Oh come now, we all know better. Frank Castle didn't actually die in that shootout, the police just thought he did. And much like Matt Murdock realizes at the end of The Defenders, he can't live two lives. One of his personas has to die. For Murdock, he allows everyone to believe that both Matt Murdock and the character known as Daredevil are killed when the Hand's Midland Circle office tower collapses. That way, when Daredevil returns, he won't be bothered with pesky court cases. For Castle, he lets The Punisher go underground, while he lives a life under an assumed name of Pete Castigliano.
I had to admit, I was kind of impressed actually, when we first met "Pete" working on the job site, and taking his grief and memories out on wall after wall of concrete.

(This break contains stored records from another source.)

(** Only the message of the error differs. *)
Lemma rpc_GetRecord_agrees key v d :
  ready v -> record_reachable (world v) ->
  (rpc_GetRecord record_env target key v).2 = Ok d <-> (local_GetRecord self target key (world v)).2 = Ok d.
Proof.
  intros Hv Hm. unfold local_GetRecord. rewrite at_record_reachable by done.
  destruct (Hcall _ _ (h_GetRecord record_env) (mkArgsGetRecord key) v Hv) as (_ & Ho).
  unfold rpc_GetRecord, mbind, M_bind, m_bind.
  change ((h_GetRecord record_env (mkHandler (na_id target) auth) (mkArgsGetRecord key) (world v)).2) with
    (Ok (match localRecordGet (rw_clock (world v)) key (record_state (na_id target) (world v)) with
         | Ok data => mkReplyGetRecord data true | Err _ => mkReplyGetRecord [] false end)) in Ho.
  destruct (call target (h_GetRecord record_env) (mkArgsGetRecord key) v) as [v' [reply|e]]; [|done].
  cbn [snd same_outcome] in Ho. subst reply. cbn [snd].
  by destruct (localRecordGet _ _ _) as [data|e].
Qed.

Lemma put_records_handler h l kvs w :
  put_records record_env h kvs.*1 (l ++ kvs.*2) (length l) w =
  (match kvs with
   | [] => w
   | _ => rw_set_records h.(h_node)
            (foldl (fun st kv => localRecordPut w.(rw_clock) kv.1 kv.2 st) (record_state h.(h_node) w) kvs) w
   end, Ok tt).
Proof.
  revert l w. induction kvs as [|[k d] kvs IH]; intros l w; cbn [fmap list_fmap put_records fst snd]; [done|].
  unfold index. rewrite list_lookup_middle by done. unfold mbind, M_bind, m_bind, m_lift.
  unfold onRecords. cbn [record_env re_clock re_state re_set_state]. unfold m_modify.
  specialize (IH (l ++ [d])). rewrite length_app in IH. cbn [length] in IH. rewrite Nat.add_1_r in IH.
  change (list_fmap _ _ fst kvs) with (kvs.*1). change (list_fmap _ _ snd kvs) with (kvs.*2).
  replace (l ++ d :: kvs.*2) with ((l ++ [d]) ++ kvs.*2) by by rewrite <- app_assoc. rewrite IH.
  cbn [foldl fst snd]. destruct kvs as [|kv kvs]; [done|]. f_equal. unfold rw_set_records, record_state.
  cbn [rw_records rw_cluster rw_clock]. rewrite lookup_insert_eq, insert_insert_eq. done.
Qed.

Lemma rpc_PushRecords_agrees kvs v :
  kvs <> [] -> ready v -> record_reachable (world v) ->
  agrees_at world v (rpc_PushRecords record_env target kvs) (local_PushRecords self target kvs).
Proof.
  intros Hne Hv Hm. eapply agrees_eq; [by apply Hcall|]. unfold local_PushRecords. rewrite at_record_reachable by done.
  unfold h_PushRecords. cbn [apu_Keys apu_Data].
  pose proof (put_records_handler (mkHandler (na_id target) auth) [] kvs (world v)) as Heq. cbn [app length] in Heq.
  rewrite Heq. by destruct kvs.
Qed.

Lemma rpc_TransferRecords_agrees from to v :
  ready v -> record_reachable (world v) ->
  agrees_at world v (rpc_TransferRecords record_env target from to) (local_TransferRecords self target from to).
Proof.
  intros Hv Hm.
  eapply agrees_eq; [by eapply (agrees_reply world _ _ _ (fun reply => Ok (zip (rtr_Keys reply) (rtr_Data reply)))), Hcall|].
  unfold local_TransferRecords. rewrite at_record_reachable by done.
  unfold h_TransferRecords, readRecords, mbind, M_bind, m_bind, m_lift. cbn [rtr_Keys rtr_Data ar_From ar_To].
  by rewrite zip_fst_snd.
Qed.

End RecordAgreement.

The long hair, the big bushy mustache and beard, it really did a number on actor Jon Bernthal, who heretofore we had only seen in Frank Castle's marine crew cut hair and clean-shaven face. It took me a minute to recognize him, as his fellow construction workers sneered at him for being "not all there" and "not right in the head."
Pete, it turns out, is a pretty simple guy. He lives in a tiny (and I mean tiny) studio apartment, the kind that could fit inside a walk in closet out in the suburbs. He makes himself cold ham and cheese sandwich to eat every day. He doesn't talk or socialize, he just beats down wall after wall for eight hours a day. Sometimes more, which pisses off his coworkers, because they would be making overtime if he didn't basically work for free.

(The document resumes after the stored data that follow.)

(* ===== verification/RpcPool.v ===== *)
(** * Connections of the transports (src/dht/rpc.go, src/dht/private.go)

    Both transports keep a pool of clients and dial when they have none for a target; a call on
    a client whose connection was shut down is repeated once on a new one. The public transport
    keys its pool by address. The private one keys it by identifier, and lets a peer in on either
    side only after the handshake of Auth.v. *)

From stdpp Require Import base gmap list strings.
From Stdlib Require Import ZArith Lia Strings.Byte.
From S2P Require Import Prelude Hoare Chord Routing Cluster Stable Identity Records TestCodec RecordStore RecordNet.
From S2P Require Import StoreDeps NetworkStore BlockStore BlockNode BlockNet BlockPlacement Auth Addr RpcWire.

Set Default Goal Selector "!".
Local Open Scope Z_scope.

(** A client: the node at the other end, what the server knows of this one, and whether the
    connection is shut down. *)
Record client := mkClient { c_server : NodeID; c_peer : option NodeID; c_shut : bool }.

Definition shut (c : client) : client := mkClient c.(c_server) c.(c_peer) true.

Definition err_shutdown : error := mkError [ErrShutdown] "connection is shut down".
Definition err_lost : error := errorf "unexpected EOF".
Definition err_refused : error := errorf "connection refused".

(** ** Calls on a client *)

Definition over_rpc {A} (r : result A) : result A :=
  match r with Ok a => Ok a | Err e => Err (rpc_error e) end.

Lemma over_rpc_outcome {A} (r : result A) : same_outcome (over_rpc r) r.
Proof. by destruct r. Qed.

Lemma over_rpc_not_shutdown {A} (r : result A) e : over_rpc r = Err e -> errors_Is e ErrShutdown = false.
Proof. destruct r; cbn; intros H; simplify_eq. done. Qed.

(** The state of a transport: a world of nodes, and the clients made so far. *)
Class ClientState (W St : Type) := {
  st_world : St -> W;
  st_set_world : W -> St -> St;
  st_clients : St -> list client;
  st_world_set w s : st_world (st_set_world w s) = w;
  st_clients_set w s : st_clients (st_set_world w s) = st_clients s
}.

Section Calls.
Context {W St : Type} `{HS : !ClientState W St}.

(** Which servers answer, in a world of nodes. *)
Context (reaches : W -> NodeID -> bool).

(** [c.Call]: nothing is sent on a connection that is shut down; a method that fails answers
    with the message of its error; otherwise the connection is lost. *)
Definition Call {A R} (i : nat) (m : rpcHandler -> A -> M W R) (args : A) : M St R := fun s =>
  match st_clients s !! i with
  | None => (s, Err err_shutdown)
  | Some c =>
      if c.(c_shut) then (s, Err err_shutdown)
      else if reaches (st_world s) c.(c_server) then
        let '(w, r) := m (mkHandler c.(c_server) c.(c_peer)) args (st_world s) in (st_set_world w s, over_rpc r)
      else (s, Err err_lost)
  end.

(** The body both transports share: [get] is [getClient] for the target, and [drop] takes its
    client out of the pool. *)
Definition call_with {A R} (get : M St nat) (drop : M St unit) (m : rpcHandler -> A -> M W R) (args : A) : M St R :=
  c ← get;
  res ← m_try (Call c m args);
  match res with
  | Ok r => m_ret r
  | Err e =>
      _ ← drop;
      if errors_Is e ErrShutdown then
        res2 ← m_try get;
        match res2 with
        | Err _ => m_err e
        | Ok c2 =>
            res3 ← m_try (Call c2 m args);
            match res3 with
            | Ok r => m_ret r
            | Err e3 => _ ← drop; m_err e3
            end
        end
      else m_err e
  end.

Lemma Call_runs {A R} i c (m : rpcHandler -> A -> M W R) args s :
  st_clients s !! i = Some c -> c.(c_shut) = false -> reaches (st_world s) c.(c_server) = true ->
  Call i m args s = (st_set_world (m (mkHandler c.(c_server) c.(c_peer)) args (st_world s)).1 s,
                     over_rpc (m (mkHandler c.(c_server) c.(c_peer)) args (st_world s)).2).
Proof. intros Hc Hs Hr. unfold Call. rewrite Hc, Hs, Hr. by destruct (m _ args (st_world s)). Qed.

(** [get] hands out a live client of the server [h], without touching the nodes. *)
Definition gets_live (get : M St nat) (h : rpcHandler) (s : St) : Prop :=
  exists i c s1, get s = (s1, Ok i) /\ st_clients s1 !! i = Some c /\ c.(c_shut) = false /\
    mkHandler c.(c_server) c.(c_peer) = h /\ st_world s1 = st_world s.

(** [get] hands out a client whose connection is shut down, and a live one once it is dropped. *)
Definition gets_stale (get : M St nat) (drop : M St unit) (h : rpcHandler) (s : St) : Prop :=
  exists i c, get s = (s, Ok i) /\ st_clients s !! i = Some c /\ c.(c_shut) = true /\ gets_live get h (drop s).1.

Definition drops (drop : M St unit) : Prop := forall s, (drop s).2 = Ok tt /\ st_world (drop s).1 = st_world s.

Context {A R : Type} (get : M St nat) (drop : M St unit) (m : rpcHandler -> A -> M W R) (args : A) (h : rpcHandler).
Context (Hdrop : drops drop).

Lemma call_live s :
  gets_live get h s -> reaches (st_world s) h.(h_node) = true ->
  agrees_at st_world s (call_with get drop m args) (m h args).
Proof.
  intros (i & c & s1 & Hget & Hc & Hs & <- & Hw) Hr. unfold agrees_at, call_with, mbind, M_bind, m_bind, m_try.
  rewrite Hget, (Call_runs i c) by (by rewrite ?Hw). rewrite Hw. set (out := m _ args _).
  pose proof (over_rpc_outcome out.2) as Hout. destruct (over_rpc out.2) as [r|e] eqn:Ho.
  - split; [apply st_world_set|done].
  - destruct (Hdrop (st_set_world out.1 s1)) as [Hd Hdw]. destruct (drop _) as [s2 r2]. cbn in Hd, Hdw. subst r2.
    rewrite (over_rpc_not_shutdown _ _ Ho). split; [|done]. cbn. by rewrite Hdw, st_world_set.
Qed.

But humans are social creatures. So on a particularly bad day, after his coworkers not only made fun of him, but ruined his sandwich, Pete found himself making semi-friends with a nice kid named Donnie. Donnie stayed behind and found Frank's hiding spot at lunch and offered him half his sandwich, and told him about his parents (his father had also been a marine) dying in a car crash. He lives with his grandmother, whose health is poor.
Pete almost opened up to Donnie, but caught himself in time. After all, his entire get up, the personality he's chosen, the refusal to talk to other humans, that's all deliberate. It's not because he doesn't want to have friends or get to know people. (Though I'm sure Castle would say it was.) It's because he's trying to protect everyone around him, since those he gets close to wind up getting hurt.
Even so, Donnie almost winds up getting hurt anyway, when he foolishly agrees to go on a robbery with some of his crooked coworkers, and accidentally reveals who he is to the mobsters. His coworkers would have killed him too, if Pete hadn't been smashing walls late at night, like he is wont to do. Instead Pete kills all their coworkers, and rescues Donnie, leaving a note saying to get out of town.
Then he heads to where the robbery took place, and kills every last one of the mobsters too, before they can go after Donnie or his grandmother. So much for laying low huh? Castle might not admit it for several episodes after, but that's the moment the persona of Pete Castigliano dies. And that's all she wrote.